• _Task details_
Copy out again, unchanged, the listing below from the line that has "s ∧ p < b end;" through the line that has "Record TextArea : Type".

════

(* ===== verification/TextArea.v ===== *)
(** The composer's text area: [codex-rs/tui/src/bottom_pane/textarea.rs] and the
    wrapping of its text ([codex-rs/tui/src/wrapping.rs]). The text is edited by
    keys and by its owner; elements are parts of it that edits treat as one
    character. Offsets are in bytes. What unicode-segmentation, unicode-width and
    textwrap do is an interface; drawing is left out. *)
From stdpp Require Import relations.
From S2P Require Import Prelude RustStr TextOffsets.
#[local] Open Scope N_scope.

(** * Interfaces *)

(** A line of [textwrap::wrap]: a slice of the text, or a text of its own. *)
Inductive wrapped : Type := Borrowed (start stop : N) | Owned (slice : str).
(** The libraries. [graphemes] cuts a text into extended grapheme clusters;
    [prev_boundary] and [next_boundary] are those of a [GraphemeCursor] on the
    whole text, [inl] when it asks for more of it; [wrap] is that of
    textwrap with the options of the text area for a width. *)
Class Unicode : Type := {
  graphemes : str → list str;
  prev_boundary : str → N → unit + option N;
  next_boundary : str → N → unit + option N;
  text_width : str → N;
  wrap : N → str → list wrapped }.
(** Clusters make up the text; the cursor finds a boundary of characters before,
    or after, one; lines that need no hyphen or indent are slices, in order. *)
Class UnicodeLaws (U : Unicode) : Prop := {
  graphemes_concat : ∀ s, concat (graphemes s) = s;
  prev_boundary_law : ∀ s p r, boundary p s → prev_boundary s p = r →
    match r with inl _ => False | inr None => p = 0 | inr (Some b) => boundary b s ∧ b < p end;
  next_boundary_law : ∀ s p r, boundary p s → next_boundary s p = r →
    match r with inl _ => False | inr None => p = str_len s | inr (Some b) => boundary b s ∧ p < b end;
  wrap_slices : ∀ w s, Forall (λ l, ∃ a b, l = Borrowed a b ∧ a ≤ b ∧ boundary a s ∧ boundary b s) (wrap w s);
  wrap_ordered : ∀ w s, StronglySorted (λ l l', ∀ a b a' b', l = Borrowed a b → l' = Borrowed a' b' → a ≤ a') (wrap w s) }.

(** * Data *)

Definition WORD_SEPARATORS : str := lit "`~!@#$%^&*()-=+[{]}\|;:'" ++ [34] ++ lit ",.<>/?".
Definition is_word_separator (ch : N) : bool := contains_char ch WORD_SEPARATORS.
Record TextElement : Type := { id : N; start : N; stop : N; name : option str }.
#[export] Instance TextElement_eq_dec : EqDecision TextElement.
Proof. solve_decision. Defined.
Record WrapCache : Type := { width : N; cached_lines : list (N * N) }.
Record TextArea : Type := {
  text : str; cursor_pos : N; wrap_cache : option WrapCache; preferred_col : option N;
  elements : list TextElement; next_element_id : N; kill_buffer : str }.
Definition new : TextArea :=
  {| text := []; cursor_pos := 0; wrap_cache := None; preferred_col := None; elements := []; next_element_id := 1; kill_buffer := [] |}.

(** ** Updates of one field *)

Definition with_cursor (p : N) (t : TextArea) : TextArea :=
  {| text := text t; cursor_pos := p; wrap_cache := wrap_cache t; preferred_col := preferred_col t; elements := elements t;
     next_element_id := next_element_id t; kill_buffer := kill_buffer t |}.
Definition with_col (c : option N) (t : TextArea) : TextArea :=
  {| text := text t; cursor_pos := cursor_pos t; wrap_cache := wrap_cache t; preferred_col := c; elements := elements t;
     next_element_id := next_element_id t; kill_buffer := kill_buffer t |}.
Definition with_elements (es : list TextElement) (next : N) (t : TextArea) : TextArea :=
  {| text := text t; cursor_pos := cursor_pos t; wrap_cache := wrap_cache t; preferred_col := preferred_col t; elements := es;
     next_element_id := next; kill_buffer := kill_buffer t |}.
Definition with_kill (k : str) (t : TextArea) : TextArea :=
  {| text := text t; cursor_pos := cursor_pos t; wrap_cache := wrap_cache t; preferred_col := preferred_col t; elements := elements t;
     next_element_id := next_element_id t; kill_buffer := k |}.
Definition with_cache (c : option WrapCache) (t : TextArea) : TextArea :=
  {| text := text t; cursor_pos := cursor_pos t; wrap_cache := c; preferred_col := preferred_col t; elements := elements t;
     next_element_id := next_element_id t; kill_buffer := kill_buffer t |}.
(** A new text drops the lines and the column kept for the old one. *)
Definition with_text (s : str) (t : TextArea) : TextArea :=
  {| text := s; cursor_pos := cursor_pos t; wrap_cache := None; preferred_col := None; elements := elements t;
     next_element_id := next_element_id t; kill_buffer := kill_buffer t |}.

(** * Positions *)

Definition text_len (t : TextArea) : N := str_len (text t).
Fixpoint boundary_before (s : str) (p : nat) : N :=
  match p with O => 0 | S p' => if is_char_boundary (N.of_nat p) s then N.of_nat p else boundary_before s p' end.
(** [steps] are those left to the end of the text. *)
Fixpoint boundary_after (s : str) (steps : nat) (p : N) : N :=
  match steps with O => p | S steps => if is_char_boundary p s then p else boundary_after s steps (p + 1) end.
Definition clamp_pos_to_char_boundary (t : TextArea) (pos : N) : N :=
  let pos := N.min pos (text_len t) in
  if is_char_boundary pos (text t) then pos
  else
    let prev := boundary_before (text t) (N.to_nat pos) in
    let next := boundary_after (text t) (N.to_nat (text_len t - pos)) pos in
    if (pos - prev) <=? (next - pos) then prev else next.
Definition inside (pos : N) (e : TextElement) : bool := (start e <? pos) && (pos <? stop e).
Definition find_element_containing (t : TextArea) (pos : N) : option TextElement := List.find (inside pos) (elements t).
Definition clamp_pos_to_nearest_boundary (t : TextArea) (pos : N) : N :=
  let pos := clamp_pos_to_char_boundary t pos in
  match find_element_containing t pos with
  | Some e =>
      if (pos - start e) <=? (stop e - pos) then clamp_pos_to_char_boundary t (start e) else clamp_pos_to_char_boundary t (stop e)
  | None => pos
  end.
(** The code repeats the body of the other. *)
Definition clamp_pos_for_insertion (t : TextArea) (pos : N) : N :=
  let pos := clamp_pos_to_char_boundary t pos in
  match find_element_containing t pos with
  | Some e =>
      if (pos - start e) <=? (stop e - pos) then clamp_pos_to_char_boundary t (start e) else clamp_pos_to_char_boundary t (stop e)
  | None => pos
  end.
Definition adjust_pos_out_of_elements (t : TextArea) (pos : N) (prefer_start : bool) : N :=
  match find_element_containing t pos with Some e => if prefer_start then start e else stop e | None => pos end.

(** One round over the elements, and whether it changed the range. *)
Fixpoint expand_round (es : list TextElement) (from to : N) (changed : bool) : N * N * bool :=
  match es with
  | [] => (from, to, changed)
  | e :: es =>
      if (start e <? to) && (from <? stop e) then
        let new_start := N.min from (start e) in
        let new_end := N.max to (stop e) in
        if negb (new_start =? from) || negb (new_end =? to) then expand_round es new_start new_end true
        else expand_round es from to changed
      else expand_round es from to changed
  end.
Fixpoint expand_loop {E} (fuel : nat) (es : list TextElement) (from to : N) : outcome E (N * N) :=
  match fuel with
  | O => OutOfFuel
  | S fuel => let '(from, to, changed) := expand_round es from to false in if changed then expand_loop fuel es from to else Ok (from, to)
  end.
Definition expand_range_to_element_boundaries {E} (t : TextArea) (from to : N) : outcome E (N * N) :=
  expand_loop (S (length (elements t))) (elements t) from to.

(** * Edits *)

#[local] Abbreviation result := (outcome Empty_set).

════

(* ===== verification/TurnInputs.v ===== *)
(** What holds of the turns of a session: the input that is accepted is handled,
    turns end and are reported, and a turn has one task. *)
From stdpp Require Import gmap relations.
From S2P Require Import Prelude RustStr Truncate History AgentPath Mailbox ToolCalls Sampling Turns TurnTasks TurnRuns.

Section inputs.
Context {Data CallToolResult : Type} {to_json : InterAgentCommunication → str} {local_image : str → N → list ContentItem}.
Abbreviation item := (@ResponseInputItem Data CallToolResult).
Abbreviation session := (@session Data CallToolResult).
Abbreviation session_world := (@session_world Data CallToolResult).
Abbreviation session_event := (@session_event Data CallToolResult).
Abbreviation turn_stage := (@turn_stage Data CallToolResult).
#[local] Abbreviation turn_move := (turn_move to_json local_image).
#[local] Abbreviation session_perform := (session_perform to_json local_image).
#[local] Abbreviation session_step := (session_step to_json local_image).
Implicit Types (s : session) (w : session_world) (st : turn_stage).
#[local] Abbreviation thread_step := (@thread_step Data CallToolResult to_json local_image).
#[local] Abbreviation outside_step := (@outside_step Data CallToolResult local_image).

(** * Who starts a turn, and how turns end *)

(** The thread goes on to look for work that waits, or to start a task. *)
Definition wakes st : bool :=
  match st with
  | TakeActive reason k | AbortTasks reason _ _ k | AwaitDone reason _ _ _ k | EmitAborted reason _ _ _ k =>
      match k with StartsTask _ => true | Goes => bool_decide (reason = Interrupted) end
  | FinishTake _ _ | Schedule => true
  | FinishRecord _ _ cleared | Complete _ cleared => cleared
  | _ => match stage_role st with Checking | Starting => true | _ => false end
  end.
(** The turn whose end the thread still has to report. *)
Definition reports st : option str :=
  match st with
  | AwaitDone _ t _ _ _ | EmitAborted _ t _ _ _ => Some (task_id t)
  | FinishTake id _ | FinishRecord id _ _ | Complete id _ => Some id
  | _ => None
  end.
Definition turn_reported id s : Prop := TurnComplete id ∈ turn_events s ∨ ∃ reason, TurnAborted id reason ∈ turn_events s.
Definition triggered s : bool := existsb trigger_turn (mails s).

════

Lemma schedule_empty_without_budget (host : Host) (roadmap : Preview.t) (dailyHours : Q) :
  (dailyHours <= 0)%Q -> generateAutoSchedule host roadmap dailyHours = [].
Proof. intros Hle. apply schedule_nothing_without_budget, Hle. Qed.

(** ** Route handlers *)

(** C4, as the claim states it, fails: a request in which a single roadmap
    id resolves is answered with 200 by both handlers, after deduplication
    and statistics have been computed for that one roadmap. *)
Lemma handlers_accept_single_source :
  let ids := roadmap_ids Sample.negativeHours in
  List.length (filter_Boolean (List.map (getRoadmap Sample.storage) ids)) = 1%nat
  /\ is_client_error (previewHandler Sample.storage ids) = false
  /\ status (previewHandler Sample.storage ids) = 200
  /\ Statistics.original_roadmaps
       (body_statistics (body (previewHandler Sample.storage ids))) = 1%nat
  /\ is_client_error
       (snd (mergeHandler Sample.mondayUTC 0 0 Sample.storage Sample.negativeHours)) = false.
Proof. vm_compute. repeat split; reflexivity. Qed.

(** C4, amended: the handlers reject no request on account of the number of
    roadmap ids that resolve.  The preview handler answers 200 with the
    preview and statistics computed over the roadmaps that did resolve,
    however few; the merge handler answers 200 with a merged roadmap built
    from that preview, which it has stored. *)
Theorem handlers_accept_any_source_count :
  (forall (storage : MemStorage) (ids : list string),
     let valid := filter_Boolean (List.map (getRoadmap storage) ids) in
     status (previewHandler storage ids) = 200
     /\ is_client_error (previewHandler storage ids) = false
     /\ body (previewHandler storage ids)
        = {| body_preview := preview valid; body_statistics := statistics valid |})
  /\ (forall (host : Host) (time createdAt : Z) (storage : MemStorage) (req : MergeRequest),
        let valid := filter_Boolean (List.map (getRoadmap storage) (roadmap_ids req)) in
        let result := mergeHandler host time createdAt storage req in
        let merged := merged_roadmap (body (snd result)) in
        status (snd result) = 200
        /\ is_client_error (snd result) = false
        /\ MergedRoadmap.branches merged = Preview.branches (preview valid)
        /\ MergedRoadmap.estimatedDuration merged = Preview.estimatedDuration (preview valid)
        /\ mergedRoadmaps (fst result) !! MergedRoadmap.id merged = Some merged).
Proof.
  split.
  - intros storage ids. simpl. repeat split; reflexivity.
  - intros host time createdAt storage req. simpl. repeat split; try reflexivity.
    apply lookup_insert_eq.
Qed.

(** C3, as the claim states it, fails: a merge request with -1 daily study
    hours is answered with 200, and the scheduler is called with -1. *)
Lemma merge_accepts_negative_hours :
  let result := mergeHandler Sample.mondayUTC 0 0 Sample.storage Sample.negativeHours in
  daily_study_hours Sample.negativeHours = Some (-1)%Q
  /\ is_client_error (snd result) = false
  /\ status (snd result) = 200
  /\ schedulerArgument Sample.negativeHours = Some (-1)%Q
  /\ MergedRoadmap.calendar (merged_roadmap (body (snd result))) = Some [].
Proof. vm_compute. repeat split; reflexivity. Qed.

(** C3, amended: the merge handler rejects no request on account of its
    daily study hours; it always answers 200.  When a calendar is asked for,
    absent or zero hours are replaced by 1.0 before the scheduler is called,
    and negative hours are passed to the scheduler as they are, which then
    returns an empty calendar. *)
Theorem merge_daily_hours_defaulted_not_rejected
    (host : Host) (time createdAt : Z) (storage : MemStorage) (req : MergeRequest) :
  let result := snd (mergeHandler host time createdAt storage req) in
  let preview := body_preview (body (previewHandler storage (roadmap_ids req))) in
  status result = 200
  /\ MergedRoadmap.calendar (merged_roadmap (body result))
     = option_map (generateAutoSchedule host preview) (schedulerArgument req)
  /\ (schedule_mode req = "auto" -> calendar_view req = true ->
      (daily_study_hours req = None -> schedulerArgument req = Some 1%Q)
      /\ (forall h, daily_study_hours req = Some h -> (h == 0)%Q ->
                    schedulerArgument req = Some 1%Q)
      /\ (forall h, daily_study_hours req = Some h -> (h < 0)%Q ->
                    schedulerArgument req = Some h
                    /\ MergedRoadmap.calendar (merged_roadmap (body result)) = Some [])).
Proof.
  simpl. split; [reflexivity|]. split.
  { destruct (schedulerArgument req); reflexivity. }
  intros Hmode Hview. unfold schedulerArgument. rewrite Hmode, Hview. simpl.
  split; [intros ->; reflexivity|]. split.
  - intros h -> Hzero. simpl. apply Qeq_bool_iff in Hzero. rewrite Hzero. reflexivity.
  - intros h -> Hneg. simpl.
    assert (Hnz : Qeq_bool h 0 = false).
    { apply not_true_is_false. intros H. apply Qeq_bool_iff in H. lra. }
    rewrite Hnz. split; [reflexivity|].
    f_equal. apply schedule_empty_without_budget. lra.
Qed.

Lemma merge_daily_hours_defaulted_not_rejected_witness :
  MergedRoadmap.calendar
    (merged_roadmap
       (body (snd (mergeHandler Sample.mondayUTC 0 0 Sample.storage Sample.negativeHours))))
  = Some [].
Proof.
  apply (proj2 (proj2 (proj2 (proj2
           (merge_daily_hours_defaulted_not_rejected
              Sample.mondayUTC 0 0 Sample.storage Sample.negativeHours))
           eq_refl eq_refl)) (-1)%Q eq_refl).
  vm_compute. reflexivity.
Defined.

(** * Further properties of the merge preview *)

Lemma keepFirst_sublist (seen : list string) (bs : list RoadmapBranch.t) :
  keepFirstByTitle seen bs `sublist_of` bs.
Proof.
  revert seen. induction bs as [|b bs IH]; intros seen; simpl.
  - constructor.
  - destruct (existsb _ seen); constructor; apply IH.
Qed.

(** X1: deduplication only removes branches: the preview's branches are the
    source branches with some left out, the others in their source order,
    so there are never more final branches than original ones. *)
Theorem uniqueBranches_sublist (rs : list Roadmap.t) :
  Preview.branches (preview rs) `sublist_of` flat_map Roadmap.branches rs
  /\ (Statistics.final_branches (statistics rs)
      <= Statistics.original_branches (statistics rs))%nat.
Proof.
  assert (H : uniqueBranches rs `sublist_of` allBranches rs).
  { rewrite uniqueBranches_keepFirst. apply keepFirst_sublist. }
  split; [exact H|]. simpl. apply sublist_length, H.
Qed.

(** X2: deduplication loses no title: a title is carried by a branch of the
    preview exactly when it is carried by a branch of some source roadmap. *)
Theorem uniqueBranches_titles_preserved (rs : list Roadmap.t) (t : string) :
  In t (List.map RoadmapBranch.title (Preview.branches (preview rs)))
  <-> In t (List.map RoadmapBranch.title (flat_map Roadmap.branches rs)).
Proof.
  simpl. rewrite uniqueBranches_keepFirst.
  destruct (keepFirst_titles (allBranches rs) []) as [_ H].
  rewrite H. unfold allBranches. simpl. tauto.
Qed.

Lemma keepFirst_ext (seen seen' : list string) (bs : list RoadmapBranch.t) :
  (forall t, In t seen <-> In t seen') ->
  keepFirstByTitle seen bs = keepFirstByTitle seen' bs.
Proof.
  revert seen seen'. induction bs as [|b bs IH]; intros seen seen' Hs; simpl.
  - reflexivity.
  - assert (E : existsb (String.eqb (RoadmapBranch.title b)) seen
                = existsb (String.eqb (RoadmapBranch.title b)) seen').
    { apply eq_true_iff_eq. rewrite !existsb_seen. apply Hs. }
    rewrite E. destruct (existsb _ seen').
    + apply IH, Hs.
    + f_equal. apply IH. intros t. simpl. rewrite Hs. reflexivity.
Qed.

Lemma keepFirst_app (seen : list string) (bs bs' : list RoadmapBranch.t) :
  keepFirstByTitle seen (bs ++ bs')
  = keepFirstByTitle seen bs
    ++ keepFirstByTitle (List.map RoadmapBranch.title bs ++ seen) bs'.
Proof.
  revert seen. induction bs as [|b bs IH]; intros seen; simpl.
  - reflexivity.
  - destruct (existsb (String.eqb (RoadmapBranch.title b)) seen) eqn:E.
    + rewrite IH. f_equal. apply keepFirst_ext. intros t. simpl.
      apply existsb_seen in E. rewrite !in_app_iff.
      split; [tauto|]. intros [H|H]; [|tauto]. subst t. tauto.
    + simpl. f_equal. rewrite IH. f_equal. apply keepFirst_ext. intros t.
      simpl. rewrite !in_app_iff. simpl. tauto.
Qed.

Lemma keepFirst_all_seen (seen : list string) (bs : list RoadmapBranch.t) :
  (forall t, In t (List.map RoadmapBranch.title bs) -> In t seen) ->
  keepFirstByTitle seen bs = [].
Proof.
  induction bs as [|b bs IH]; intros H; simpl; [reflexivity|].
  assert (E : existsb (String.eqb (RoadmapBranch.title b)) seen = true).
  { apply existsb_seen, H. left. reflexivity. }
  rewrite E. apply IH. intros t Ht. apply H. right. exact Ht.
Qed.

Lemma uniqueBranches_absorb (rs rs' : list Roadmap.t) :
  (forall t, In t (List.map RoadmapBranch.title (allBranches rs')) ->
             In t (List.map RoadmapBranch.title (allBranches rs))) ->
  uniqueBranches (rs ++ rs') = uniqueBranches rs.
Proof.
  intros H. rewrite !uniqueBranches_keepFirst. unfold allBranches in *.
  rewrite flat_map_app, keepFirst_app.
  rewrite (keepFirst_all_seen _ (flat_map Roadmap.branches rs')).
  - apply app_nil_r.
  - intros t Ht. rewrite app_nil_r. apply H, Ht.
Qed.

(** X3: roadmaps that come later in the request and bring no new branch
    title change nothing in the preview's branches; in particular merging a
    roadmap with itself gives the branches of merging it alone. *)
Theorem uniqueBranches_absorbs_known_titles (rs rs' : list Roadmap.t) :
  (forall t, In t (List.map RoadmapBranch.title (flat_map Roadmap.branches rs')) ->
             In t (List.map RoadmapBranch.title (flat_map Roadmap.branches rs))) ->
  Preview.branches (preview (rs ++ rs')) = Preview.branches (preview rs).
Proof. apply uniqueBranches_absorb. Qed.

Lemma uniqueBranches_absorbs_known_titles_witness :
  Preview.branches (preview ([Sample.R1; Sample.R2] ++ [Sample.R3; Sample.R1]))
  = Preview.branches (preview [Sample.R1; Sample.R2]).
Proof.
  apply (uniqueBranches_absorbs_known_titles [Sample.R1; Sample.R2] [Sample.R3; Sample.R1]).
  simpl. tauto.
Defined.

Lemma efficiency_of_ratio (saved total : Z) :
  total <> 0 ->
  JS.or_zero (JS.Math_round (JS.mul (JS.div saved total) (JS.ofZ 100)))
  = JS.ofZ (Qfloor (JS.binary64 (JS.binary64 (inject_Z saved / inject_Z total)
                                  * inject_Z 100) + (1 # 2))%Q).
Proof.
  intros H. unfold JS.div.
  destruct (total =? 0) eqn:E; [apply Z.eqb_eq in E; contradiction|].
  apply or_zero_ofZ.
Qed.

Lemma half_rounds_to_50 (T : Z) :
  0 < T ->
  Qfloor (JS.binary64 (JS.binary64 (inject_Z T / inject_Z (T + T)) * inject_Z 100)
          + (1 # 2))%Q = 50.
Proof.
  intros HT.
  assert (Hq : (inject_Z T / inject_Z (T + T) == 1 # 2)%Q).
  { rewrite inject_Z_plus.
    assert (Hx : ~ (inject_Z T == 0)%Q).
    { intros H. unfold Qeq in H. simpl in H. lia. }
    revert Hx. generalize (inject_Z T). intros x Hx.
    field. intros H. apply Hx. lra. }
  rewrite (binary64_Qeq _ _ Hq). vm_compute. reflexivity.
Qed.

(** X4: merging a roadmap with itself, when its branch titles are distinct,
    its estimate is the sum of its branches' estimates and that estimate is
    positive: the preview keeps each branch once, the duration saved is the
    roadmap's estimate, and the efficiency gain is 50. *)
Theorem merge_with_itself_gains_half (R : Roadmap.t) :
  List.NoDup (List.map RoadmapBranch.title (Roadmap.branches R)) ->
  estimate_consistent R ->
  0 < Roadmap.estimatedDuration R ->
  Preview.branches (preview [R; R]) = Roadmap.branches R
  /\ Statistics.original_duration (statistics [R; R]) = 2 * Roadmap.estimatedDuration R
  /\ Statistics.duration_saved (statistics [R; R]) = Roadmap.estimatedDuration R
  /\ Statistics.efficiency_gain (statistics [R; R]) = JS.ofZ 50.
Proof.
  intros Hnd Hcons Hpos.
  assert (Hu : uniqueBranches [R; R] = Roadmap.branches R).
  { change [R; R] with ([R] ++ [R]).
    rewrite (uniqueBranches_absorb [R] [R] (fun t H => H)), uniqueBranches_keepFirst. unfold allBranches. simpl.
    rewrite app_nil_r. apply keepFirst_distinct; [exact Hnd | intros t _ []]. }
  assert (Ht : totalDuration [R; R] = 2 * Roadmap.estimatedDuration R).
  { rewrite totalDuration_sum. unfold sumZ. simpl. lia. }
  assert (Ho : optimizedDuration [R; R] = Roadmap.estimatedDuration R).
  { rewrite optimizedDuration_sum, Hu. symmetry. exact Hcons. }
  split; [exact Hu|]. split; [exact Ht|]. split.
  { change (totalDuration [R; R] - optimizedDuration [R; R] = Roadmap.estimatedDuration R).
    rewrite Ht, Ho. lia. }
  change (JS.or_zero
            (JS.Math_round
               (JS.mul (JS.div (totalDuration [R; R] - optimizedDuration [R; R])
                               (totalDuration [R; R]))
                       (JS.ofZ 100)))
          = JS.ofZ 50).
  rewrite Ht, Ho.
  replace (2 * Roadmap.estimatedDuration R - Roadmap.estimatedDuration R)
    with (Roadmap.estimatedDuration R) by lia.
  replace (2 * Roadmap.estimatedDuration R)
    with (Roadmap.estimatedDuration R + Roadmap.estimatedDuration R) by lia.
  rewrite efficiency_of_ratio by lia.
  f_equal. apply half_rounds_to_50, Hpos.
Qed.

════

• _Result_
    match r with inl _ => False | inr None => p = str_len s | inr (Some b) => boundary b s ∧ p < b end;
  wrap_slices : ∀ w s, Forall (λ l, ∃ a b, l = Borrowed a b ∧ a ≤ b ∧ boundary a s ∧ boundary b s) (wrap w s);
  wrap_ordered : ∀ w s, StronglySorted (λ l l', ∀ a b a' b', l = Borrowed a b → l' = Borrowed a' b' → a ≤ a') (wrap w s) }.

(** * Data *)

Definition WORD_SEPARATORS : str := lit "`~!@#$%^&*()-=+[{]}\|;:'" ++ [34] ++ lit ",.<>/?".
Definition is_word_separator (ch : N) : bool := contains_char ch WORD_SEPARATORS.
Record TextElement : Type := { id : N; start : N; stop : N; name : option str }.
#[export] Instance TextElement_eq_dec : EqDecision TextElement.
Proof. solve_decision. Defined.
Record WrapCache : Type := { width : N; cached_lines : list (N * N) }.
Record TextArea : Type := {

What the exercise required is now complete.